(** What was read so far is [out], as long as it got, then bytes that were read already,
    then the rest. *)
Lemma unescapeLoop_spec attribute fuel : forall out gap rest, (length rest <= fuel)%nat ->
  unescapeLoop fuel (out ++ gap ++ rest) (length out) (length (out ++ gap)) attribute = Some (out ++ unescaped fuel rest attribute).
Proof.
  induction fuel as [|fuel IH]; intros out gap rest Hf; cbn [unescapeLoop unescaped]; rewrite app_assoc.
  { destruct rest; [|cbn in Hf; lia]. rewrite lookup_app_r, Nat.sub_diag by lia. cbn [lookup list_lookup]. by rewrite !app_nil_r, take_app_length. }
  rewrite lookup_app_r, Nat.sub_diag by lia. destruct rest as [|c rest].
  { cbn [lookup list_lookup]. by rewrite !app_nil_r, take_app_length. }
  cbn [lookup list_lookup]. destruct (c =? amp).
  - unfold unescapeEntity. rewrite drop_app_length. destruct (reference_fits c rest attribute) as (xs & n & E & Hn & Hl). rewrite E. cbn [mbind option_bind].
    assert (forall new, (length new <= n)%nat ->
      unescapeLoop fuel ((out ++ new) ++ drop (length new) (gap ++ c :: rest)) (length (out ++ new)) (length (out ++ gap) + n) attribute =
      Some (out ++ new ++ unescaped fuel (drop n (c :: rest)) attribute)) as Hnext.
    { intros new Hnew. rewrite <- (take_drop (length gap + n - length new) (drop (length new) (gap ++ c :: rest))).
      rewrite drop_drop. assert (length new + (length gap + n - length new) = length gap + n)%nat as -> by lia.
      assert (drop (length gap + n) (gap ++ c :: rest) = drop n (c :: rest)) as -> by (rewrite <- drop_drop, drop_app_length; done).
      set (gap' := take _ _). assert (length gap' = length gap + n - length new)%nat as Hg by (unfold gap'; rewrite length_take, length_drop, length_app; cbn [length]; lia).
      assert (length (out ++ gap) + n = length ((out ++ new) ++ gap'))%nat as -> by (rewrite !length_app, Hg; lia).
      rewrite IH by (rewrite length_drop; cbn [length] in *; lia). by rewrite <- app_assoc. }
    rewrite <- app_assoc. destruct xs as [|x xs].
    + rewrite overwrite_app by (rewrite length_app, length_take; lia). cbn [mbind option_bind].
      assert (length (take n (c :: rest)) = n) as Ht by (rewrite length_take; cbn [length]; lia).
      specialize (Hnext (take n (c :: rest)) ltac:(lia)). rewrite (length_app out (take n (c :: rest))), !Ht in Hnext. rewrite Ht. exact Hnext.
    + rewrite write_runes_app by (rewrite length_app; cbn [length]; lia). cbn [mbind option_bind]. by apply Hnext.
  - rewrite <- app_assoc, overwrite_app by (rewrite length_app; cbn [length]; lia). cbn [mbind option_bind length].
    destruct gap as [|g gap].
    + cbn [app drop]. rewrite drop_0, !app_nil_r. specialize (IH (out ++ [c]) [] rest ltac:(cbn [length] in Hf; lia)). rewrite app_nil_r, length_app in IH. cbn [length app] in IH.
      rewrite Nat.add_1_r in IH. rewrite IH. by rewrite <- app_assoc.
    + cbn [app drop]. rewrite drop_0. specialize (IH (out ++ [c]) (gap ++ [c]) rest ltac:(cbn [length] in Hf; lia)). rewrite <- (app_assoc gap), !length_app in IH. cbn [length app] in IH.
      rewrite length_app. cbn [length]. replace (length out + 1)%nat with (S (length out)) in IH by lia.
      replace (S (length out) + (length gap + 1))%nat with (S (length out + S (length gap))) in IH by lia. rewrite IH. by rewrite <- app_assoc.
Qed.

Lemma unescaped_plain s fuel attribute pre : (length (pre ++ s) <= fuel)%nat -> amp ∉ pre ->
  exists fuel', (length s <= fuel')%nat /\ unescaped fuel (pre ++ s) attribute = pre ++ unescaped fuel' s attribute.
Proof.
  revert fuel. induction pre as [|c pre IH]; intros fuel Hf Hp; [by exists fuel|]. apply not_elem_of_cons in Hp as [H1 H2].
  destruct fuel as [|fuel]; [cbn in Hf; lia|]. destruct (IH fuel) as (fuel' & H3 & H4); [cbn in Hf; lia|done|].
  exists fuel'. split; [done|]. cbn [app unescaped]. destruct (Z.eqb_spec c amp); [congruence|]. by rewrite H4.
Qed.

Lemma unescaped_fuel attribute : forall f1 f2 s, (length s <= f1)%nat -> (length s <= f2)%nat -> unescaped f1 s attribute = unescaped f2 s attribute.
Proof.
  induction f1 as [|f1 IH]; intros f2 s H1 H2; [destruct s; [by destruct f2|cbn in H1; lia]|]. destruct f2 as [|f2]; [destruct s; [done|cbn in H2; lia]|].
  destruct s as [|c s]; [done|]. cbn [unescaped length] in *. destruct (c =? amp); [|f_equal; apply IH; lia].
  destruct (reference_fits c s attribute) as (xs & n & -> & Hn & _). f_equal. apply IH; rewrite length_drop; cbn [length]; lia.
Qed.

Lemma unescapeFrom_spec attribute rest : forall pre, amp ∉ pre ->
  unescapeFrom (pre ++ rest) rest (length pre) attribute = Some (unescaped (length (pre ++ rest)) (pre ++ rest) attribute).
Proof.
  induction rest as [|c rest IH]; intros pre Hp; cbn [unescapeFrom].
  - destruct (unescaped_plain [] (length (pre ++ [])) attribute pre) as (fuel & _ & E); [lia|done|]. rewrite E. by destruct fuel.
  - destruct (Z.eqb_spec c amp) as [->|Hc].
    + destruct (unescaped_plain (amp :: rest) (length (pre ++ amp :: rest)) attribute pre) as (fuel & Hf & E); [lia|done|]. rewrite E.
      pose proof (unescapeLoop_spec attribute (S (length (pre ++ amp :: rest))) pre [] (amp :: rest)) as H. rewrite app_nil_r in H. cbn [app] in H.
      specialize (H ltac:(rewrite length_app; lia)). cbn [unescapeLoop] in H. rewrite lookup_app_r, Nat.sub_diag in H by lia. cbn [lookup list_lookup] in H.
      change (amp =? amp) with true in H. rewrite H. f_equal. f_equal. apply unescaped_fuel; [rewrite length_app; lia|done].
    + specialize (IH (pre ++ [c])). rewrite <- app_assoc, length_app, Nat.add_1_r in IH. apply IH. apply not_elem_of_app. split; [done|]. by apply not_elem_of_cons; split; [congruence|apply not_elem_of_nil].
Qed.

(** C19: [unescape], which overwrites the bytes that it is still reading with the characters of the references it has read, never runs out of room or into bytes that are not read yet: it gives the text in which each character reference, as found in the original text, is replaced by what it stands for. *)
Theorem unescape_in_place b attribute : unescape b attribute = Some (unescaped (length b) b attribute).
Proof. unfold unescape. apply (unescapeFrom_spec attribute b []), not_elem_of_nil. Qed.

(** ** Back *)

(** An ASCII byte of a string is one of its code points. *)
Lemma DecodeRune_high b s : 128 <= b -> Forall (fun x => 128 <= x) (take (DecodeRune (b :: s)).2 (b :: s)).
Proof.
  intros Hb. unfold DecodeRune. rewrite (proj2 (Z.ltb_ge b 128)) by done. unfold within.
  repeat case_match; cbn [snd take firstn]; repeat apply Forall_cons_2; try apply Forall_nil_2; try lia.
Qed.

Lemma DecodeRune_low b s : b < 128 -> DecodeRune (b :: s) = (b, 1%nat).
Proof. intros H. unfold DecodeRune. by rewrite (proj2 (Z.ltb_lt b 128)). Qed.

Lemma DecodeRune_size b s : (1 <= (DecodeRune (b :: s)).2)%nat.
Proof. unfold DecodeRune. repeat case_match; simpl; lia. Qed.

Lemma runes_byte c s : c < 128 -> c ∈ s -> c ∈ runes s.
Proof.
  intros Hc. unfold runes. assert (forall fuel s, (length s <= fuel)%nat -> c ∈ s -> c ∈ range_loop fuel s) as H; [|by apply H].
  induction fuel as [|fuel IH]; intros t Hf Hin; (destruct t as [|b t]; [by apply not_elem_of_nil in Hin|]); [cbn in Hf; lia|]. cbn [range_loop].
  destruct (Z.lt_ge_cases b 128) as [Hb|Hb].
  - rewrite DecodeRune_low by done. cbn [drop]. rewrite drop_0. apply elem_of_cons in Hin as [->|Hin]; [left|]. right. apply IH; [cbn in Hf; lia|done].
  - pose proof (DecodeRune_high b t Hb) as Hh. pose proof (DecodeRune_size b t) as Hs. destruct (DecodeRune (b :: t)) as [r n]. cbn [snd] in *. right.
    apply IH; [rewrite length_drop; cbn [length] in *; lia|]. rewrite <- (take_drop n (b :: t)) in Hin. apply elem_of_app in Hin as [Hin|Hin]; [|done].
    pose proof (proj1 (Forall_forall _ _) Hh c Hin) as H. cbn in H. lia.
Qed.

Definition escaped (c : Z) : bytes := default [c] (escapeChar c).

Lemma escapeChar_special c : c ∈ escapedChars -> is_Some (escapeChar c).
Proof. unfold escapedChars. rewrite !elem_of_cons. intros H. destruct H as [->|[->|[->|[->|[->|[->|H]]]]]]; try (by eexists). by apply not_elem_of_nil in H. Qed.

Lemma escaped_plain c : c ∉ escapedChars -> escaped c = [c].
Proof.
  unfold escapedChars. rewrite !not_elem_of_cons. intros (H1 & H2 & H3 & H4 & H5 & H6 & _). unfold escaped, escapeChar.
  by rewrite !(proj2 (Z.eqb_neq _ _)) by done.
Qed.

Lemma IndexAny_None s chars : IndexAny s chars = None -> Forall (fun c => c ∉ chars) s.
Proof.
  induction s as [|c s IH]; cbn [IndexAny]; [done|]. case_bool_decide as H; [done|]. destruct (IndexAny s chars); [done|]. intros _. constructor; [done|by apply IH].
Qed.

Lemma IndexAny_Some s chars i : IndexAny s chars = Some i -> exists c, s = take i s ++ c :: drop (S i) s /\ s !! i = Some c /\ c ∈ chars /\ Forall (fun c => c ∉ chars) (take i s).
Proof.
  revert i. induction s as [|c s IH]; intros i; cbn [IndexAny]; [done|]. case_bool_decide as H.
  - intros [= <-]. exists c. cbn [take drop app lookup list_lookup]. rewrite ?drop_0. split; [done|]. split; [done|]. by split.
  - destruct (IndexAny s chars) as [j|] eqn:E; [|done]. intros [= <-]. destruct (IH j eq_refl) as (d & E1 & E2 & E3 & E4). exists d. cbn [take drop app lookup list_lookup]. rewrite <- E1.
    split; [done|]. split; [done|]. split; [done|]. by constructor.
Qed.

Lemma escaped_plains s : Forall (fun c => c ∉ escapedChars) s -> concat (map escaped s) = s.
Proof. induction 1 as [|c s Hc Hs IH]; [done|]. cbn [map concat]. by rewrite escaped_plain, IH. Qed.

Lemma escape_spec fuel : forall s, (length s <= fuel)%nat -> escape fuel s = Some (concat (map escaped s)).
Proof.
  induction fuel as [|fuel IH]; intros s Hf; cbn [escape]; (destruct (IndexAny s escapedChars) as [i|] eqn:E; [|by rewrite escaped_plains by (by apply IndexAny_None)]);
    apply IndexAny_Some in E as (c & E1 & E2 & E3 & E4).
  - apply (f_equal length) in E1. rewrite length_app in E1. cbn [length] in E1. lia.
  - rewrite E2. cbn [mbind option_bind]. destruct (escapeChar_special c E3) as [esc Ee]. rewrite Ee. cbn [mbind option_bind].
    rewrite IH by (apply (f_equal length) in E1; rewrite length_app in E1; cbn [length] in E1; lia). cbn [mbind option_bind].
    f_equal. transitivity (concat (map escaped (take i s ++ c :: drop (S i) s))); [|by rewrite <- E1].
    rewrite map_app, concat_app, (escaped_plains (take i s)) by done. cbn [map concat]. unfold escaped at 2. by rewrite Ee.
Qed.

Lemma EscapeString_spec s : EscapeString s = Some (concat (map escaped s)).
Proof.
  unfold EscapeString. destruct (IndexAny s escapedChars) eqn:E; [by apply escape_spec|]. by rewrite escaped_plains by (by apply IndexAny_None).
Qed.

Example escaped_apostrophe : escaped 39 = str "&#39;".
Proof. reflexivity. Qed.

(** The references that are written. *)
Lemma reference_escaped c t attribute : c ∈ escapedChars -> escaped c = amp :: tail (escaped c) /\ reference (escaped c ++ t) attribute = Some ([c], length (escaped c)) /\ utf8 [c] = [c].
Proof.
  unfold escapedChars. rewrite !elem_of_cons. intros H. destruct H as [->|[->|[->|[->|[->|[->|H]]]]]]; [split; [reflexivity|]; split; [destruct attribute; vm_compute; reflexivity|reflexivity]..|].
  by apply not_elem_of_nil in H.
Qed.

Lemma unescaped_escaped attribute s : forall fuel, (length (concat (map escaped s)) <= fuel)%nat -> unescaped fuel (concat (map escaped s)) attribute = s.
Proof.
  induction s as [|c s IH]; intros fuel Hf; [by destruct fuel|]. cbn [map concat] in *. rewrite length_app in Hf. destruct (decide (c ∈ escapedChars)) as [Hc|Hc].
  - destruct (reference_escaped c (concat (map escaped s)) attribute Hc) as (E1 & E2 & E3). set (t := concat (map escaped s)) in *.
    rewrite E1 in Hf |- *. cbn [app]. destruct fuel as [|fuel]; [cbn in Hf; lia|]. cbn [unescaped]. change (amp =? amp) with true. cbv iota.
    change (amp :: tail (escaped c) ++ t) with ((amp :: tail (escaped c)) ++ t). rewrite <- E1, E2, E3, drop_app_length. cbn [app]. f_equal. apply IH. cbn [length] in Hf. lia.
  - rewrite escaped_plain in * by done. cbn [app length] in *. destruct fuel as [|fuel]; [lia|]. cbn [unescaped]. destruct (Z.eqb_spec c amp) as [->|_].
    + destruct Hc. left.
    + f_equal. apply IH. lia.
Qed.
• • • • •
**Exercise directions:** Go through the data, and copy each line in which the word "reflexivity" appears.

**Final answer:**
Proof. reflexivity. Qed.
  unfold escapedChars. rewrite !elem_of_cons. intros H. destruct H as [->|[->|[->|[->|[->|[->|H]]]]]]; [split; [reflexivity|]; split; [destruct attribute; vm_compute; reflexivity|reflexivity]..|].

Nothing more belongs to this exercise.